(* ===== verification/HostSpec.v ===== *)
(** * What the host multiplexer guarantees

    The properties of the demultiplexer and of the stream table, stated for
    arbitrary input bytes, registry texts and environments, with the concrete
    hosts of [Demo.v] as instances. *)

From S2P Require Import Prelude Proto CString HostState HostIo HostIoInv Flush Registry RegistryInv Tty Startup TtySpec StartupInv Demux DemuxSpec DemuxInv Route Demo.
From Stdlib Require Import Ascii.

Lemma good_env_alloc : alloc_ok good_env.
Proof. by intros tr n. Qed.

Lemma rx_init_synced : synced rx_init.
Proof. done. Qed.

(** C5: no input can break the host demultiplexer.  From any well-formed
    state, any bytes through either outer layer, with any answers of the
    operating system, are consumed without an undefined behaviour, a failed
    assertion or an endless loop; the stream table stays well formed and,
    unless an error code is returned, the parser's locals stay consistent. *)
Theorem demux_total E l r h :
  wf h → rx_ok h r →
  ∃ z r' h', feed_all (feed_nvidia_outer_or_virtioso_raw E) l r h = Done (z, r') h' ∧
    wf h' ∧ z ≤ 0 ∧ (z = 0 → rx_ok h' r').
Proof.
  intros Hwf Hr.
  destruct (wp_total_done _ _ _ (wp_feed_all total _ l r h
    (λ c r h, wp_feed_outer E total c r h) Hwf Hr)) as ([z r'] & h' & Hrun & Hp).
  by exists z, r', h'.
Qed.

(** C5 on a truncated record followed by noise. *)
Lemma demux_total_witness :
  ∃ z r' h', feed_all (feed_nvidia_outer_or_virtioso_raw good_env)
               [xfe; xfd; x02; x00; x05; x7b; xff; xfe] rx_init demo_host = Done (z, r') h' ∧
    wf h' ∧ z ≤ 0 ∧ (z = 0 → rx_ok h' r').
Proof.
  apply (demux_total good_env [xfe; xfd; x02; x00; x05; x7b; xff; xfe] rx_init demo_host).
  - exact demo_host_wf.
  - apply rx_init_ok. vm_compute. congruence.
Defined.

(** C9: the byte state machine implements the token semantics.  For any
    sequence of tokens (payload bytes, selections, registry, acknowledgement
    and announcement records) and any bytes after it, feeding the encoding is
    running [tok_all] on the tokens and then feeding the rest: records split
    over any number of calls, escapes and 16-bit lengths are all decoded. *)
Theorem demux_tokens E ts rest r h :
  alloc_ok E → synced r → forallb token_ok ts = true →
  feed_all (feed_virtioso_byte E) (wires ts ++ rest) r h =
  (let* (z, r') := tok_all E ts r in
   if z <? 0 then ret (z, r') else feed_all (feed_virtioso_byte E) rest r') h.
Proof. apply feed_tokens. Qed.

(** C9 on a registry record, a frame and a record cut in the middle. *)
Lemma demux_tokens_witness :
  let ts := [TRegistry demo_registry; TSelect x01; TByte xfe; TByte x41; TDefault; TAck;
             TConnected [x21; x70; x71]] in
  forallb token_ok ts = true ∧
  feed_all (feed_virtioso_byte good_env) (wires ts ++ [xfe; xfd]) rx_init demo_host =
  (let* (z, r') := tok_all good_env ts rx_init in
   if z <? 0 then ret (z, r') else feed_all (feed_virtioso_byte good_env) [xfe; xfd] r')
    demo_host.
Proof.
  split; [vm_compute; reflexivity|].
  apply (demux_tokens good_env _ [xfe; xfd] rx_init demo_host good_env_alloc rx_init_synced).
  vm_compute. reflexivity.
Defined.

(** C19: a registry is applied as a whole or not at all.  For any registry
    text and any answers of the operating system, applying it finishes, keeps
    the table well formed (every stream id still routes to one PTY) and leaves
    all existing channels as they were; on success it adds at least one
    channel, on failure the counters are back to what they were. *)
Theorem apply_registry_atomic E json h :
  wf h →
  ∃ z h', apply_virtioso_registry_json E json h = Done z h' ∧
    wf h' ∧ keeps (num_proc h) h h' ∧
    ((z = 0 ∧ num_proc h < num_proc h') ∨ (z = -1 ∧ num_proc h' = num_proc h)).
Proof.
  intros Hwf. destruct (wp_total_done _ _ _ (wp_apply_registry E total json h Hwf))
    as (z & h' & Hrun & Hp). by exists z, h'.
Qed.

Lemma apply_registry_atomic_witness :
  ∃ z h', apply_virtioso_registry_json good_env (Some demo_registry) demo_host = Done z h' ∧
    wf h' ∧ keeps (num_proc demo_host) demo_host h' ∧
    ((z = 0 ∧ num_proc demo_host < num_proc h') ∨
     (z = -1 ∧ num_proc h' = num_proc demo_host)).
Proof. exact (apply_registry_atomic good_env (Some demo_registry) demo_host demo_host_wf). Defined.

(** C27: an announced stream becomes routable.  Announcing a stream finishes
    for any answers of the operating system and keeps the table well formed
    and the existing channels; either nothing is added, or exactly one entry:
    the stream id with its name (cut to 255 bytes and at the first NUL), an
    open PTY, no input, and the id now routes to it. *)
Theorem connected_adds_stream E sid name h :
  wf h →
  ∃ h', apply_virtioso_stream_connected E sid name h = Done tt h' ∧
    wf h' ∧ keeps (num_proc h) h h' ∧
    (num_proc h' = num_proc h ∨
     num_proc h' = num_proc h + 1 ∧ connected_entry h sid name h' ∧
     find_virtioso_pty_idx_by_stream_id sid h' = Done (num_proc h) h').
Proof.
  intros Hwf. pose proof (sh_n _ _ (wf_shape _ Hwf)) as Hn.
  destruct (wp_total_done _ _ _ (wp_apply_connected E total sid name h Hwf))
    as ([] & h' & Hrun & Hwf' & Hk & Hp).
  exists h'. split_and!; [done..|]. destruct Hp as [?|[Hn' He]]; [by left|right].
  split_and!; [done..|]. rewrite find_idx_run by apply Hwf'. f_equal.
  destruct He as (Ht & _).
  pose proof (find_registered h' (Z.to_nat (num_proc h)) _ Hwf' ltac:(lia) ltac:(lia) Ht) as Hf.
  cbn [tag_value] in Hf. lia.
Qed.

Lemma connected_adds_stream_witness :
  ∃ h', apply_virtioso_stream_connected good_env x41 (bs "shell") demo_streams = Done tt h' ∧
    wf h' ∧ keeps (num_proc demo_streams) demo_streams h' ∧
    (num_proc h' = num_proc demo_streams ∨
     num_proc h' = num_proc demo_streams + 1 ∧
     connected_entry demo_streams x41 (bs "shell") h' ∧
     find_virtioso_pty_idx_by_stream_id x41 h' = Done (num_proc demo_streams) h').
Proof.
  exact (connected_adds_stream good_env x41 (bs "shell") demo_streams demo_streams_wf).
Defined.

(** C28: start-up establishes the invariant.  With [-A], whatever the
    operating system answers (as long as the UART, once open, takes its reset
    sequence without interruptions), the start-up sequence finishes; when it returns
    0 the table holds exactly the three built-in channels, all accepting
    input, and the state and the demultiplexer's initial locals satisfy the
    invariants the other theorems start from. *)
Theorem startup_wf E fuel o :
  opt_virtioso o = true → 0 < Z.of_nat (length (opt_device o)) < MAX_PATH - 1 →
  output_answers E → (0 < fuel)%nat →
  ∃ z h, main_start E fuel o (host_boot o) = Done z h ∧
    (z = 0 → booted o h ∧ wf h ∧ rx_ok h rx_init).
Proof.
  intros Hv Hd Ho Hf.
  destruct (wp_total_done _ _ _ (wp_main_start E fuel total o Hv (opens_total E fuel total _ Hd Ho Hf)))
    as (z & h & Hrun & Hb). exists z, h. split; [done|]. intros Hz. specialize (Hb Hz).
  split_and!; [done|by eapply booted_wf|]. apply rx_init_ok.
  rewrite (bt_num _ _ Hb). lia.
Qed.

Lemma startup_wf_witness :
  let o := demo_options [("i"%char, []); ("s"%char, bs "/tmp/logs/")] in
  ∃ z h, main_start good_env 1 o (host_boot o) = Done z h ∧
    (z = 0 → booted o h ∧ wf h ∧ rx_ok h rx_init).
Proof.
  intros o. apply (startup_wf good_env 1 o).
  - reflexivity.
  - vm_compute. split; reflexivity.
  - exact good_env_answers.
  - lia.
Defined.

(** The log file a session record reports is the one that was opened.
    [create_pty_at_index] builds the path with [snprintf] and [strncat] into a
    buffer, [emit_pty_session_record] with one [snprintf]: they agree for all
    directories and names, including those that are cut. *)
Theorem log_path_reported path name : savefile path name = session_savefile path name.
Proof. apply savefile_session. Qed.

(** Writing to a PTY never stops the demultiplexer.  [patch2flush_stream]
    finishes for all answers of the operating system and changes nothing but
    the history and [last_ch]; when the PTY only fails softly (EAGAIN, EIO)
    and the log is writable it returns 0 having offered exactly the patched
    byte to the PTY and nothing to any other descriptor but log files. *)
Theorem patch2flush_soft E fd i ch sn sr h :
  pty_ok h i →
  ∃ z n r h', patch2flush_stream E fd i ch sn sr h = Done (z, n, r) h' ∧
    stable h h' ∧ -3 ≤ z ≤ 0 ∧
    (tolerates E h → (∃ p, p ∈ pty_data h ∧ td_fd p = fd) →
     z = 0 ∧ (n, r) = ((patch_out h sn sr ch).1.2, (patch_out h sn sr ch).2) ∧
     delivers h h' fd (patch_out h sn sr ch).1.1).
Proof.
  intros Hok. destruct (wp_total_done _ _ _ (wp_patch2flush_stream E total fd i ch sn sr h Hok))
    as ([[z n] r] & h' & Hrun & Hs & Hz & Hp).
  exists z, n, r, h'. split_and!; [done..|lia|lia|].
  intros Ht Hfd. destruct (Hp Ht Hfd) as (? & ? & -> & ->). done.
Qed.

(** The same on a PTY nobody reads. *)
Lemma patch2flush_soft_witness :
  pty_ok demo_streams 3 ∧
  ∃ z n r h', patch2flush_stream full_pty 16 3 x41 true false demo_streams = Done (z, n, r) h' ∧
    stable demo_streams h' ∧ -3 ≤ z ≤ 0 ∧
    (tolerates full_pty demo_streams → (∃ p, p ∈ pty_data demo_streams ∧ td_fd p = 16) →
     z = 0 ∧ (n, r) = ((patch_out demo_streams true false x41).1.2,
                       (patch_out demo_streams true false x41).2) ∧
     delivers demo_streams h' 16 (patch_out demo_streams true false x41).1.1).
Proof.
  assert (Hok : pty_ok demo_streams 3) by (intros _; vm_compute; split; congruence).
  split; [exact Hok|].
  exact (patch2flush_soft full_pty 16 3 x41 true false demo_streams Hok).
Defined.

------------------------

YOUR GOAL
Your task is to write out the lines from the one with "h = Done (z, n, r) h' ∧" through the end of the records, exactly and with nothing added.

SOLVED PROBLEM
  ∃ z n r h', patch2flush_stream E fd i ch sn sr h = Done (z, n, r) h' ∧
    stable h h' ∧ -3 ≤ z ≤ 0 ∧
    (tolerates E h → (∃ p, p ∈ pty_data h ∧ td_fd p = fd) →
     z = 0 ∧ (n, r) = ((patch_out h sn sr ch).1.2, (patch_out h sn sr ch).2) ∧
     delivers h h' fd (patch_out h sn sr ch).1.1).
Proof.
  intros Hok. destruct (wp_total_done _ _ _ (wp_patch2flush_stream E total fd i ch sn sr h Hok))
    as ([[z n] r] & h' & Hrun & Hs & Hz & Hp).
  exists z, n, r, h'. split_and!; [done..|lia|lia|].
  intros Ht Hfd. destruct (Hp Ht Hfd) as (? & ? & -> & ->). done.
Qed.

(** The same on a PTY nobody reads. *)
Lemma patch2flush_soft_witness :
  pty_ok demo_streams 3 ∧
  ∃ z n r h', patch2flush_stream full_pty 16 3 x41 true false demo_streams = Done (z, n, r) h' ∧
    stable demo_streams h' ∧ -3 ≤ z ≤ 0 ∧
    (tolerates full_pty demo_streams → (∃ p, p ∈ pty_data demo_streams ∧ td_fd p = 16) →
     z = 0 ∧ (n, r) = ((patch_out demo_streams true false x41).1.2,
                       (patch_out demo_streams true false x41).2) ∧
     delivers demo_streams h' 16 (patch_out demo_streams true false x41).1.1).
Proof.
  assert (Hok : pty_ok demo_streams 3) by (intros _; vm_compute; split; congruence).
  split; [exact Hok|].
  exact (patch2flush_soft full_pty 16 3 x41 true false demo_streams Hok).
Defined.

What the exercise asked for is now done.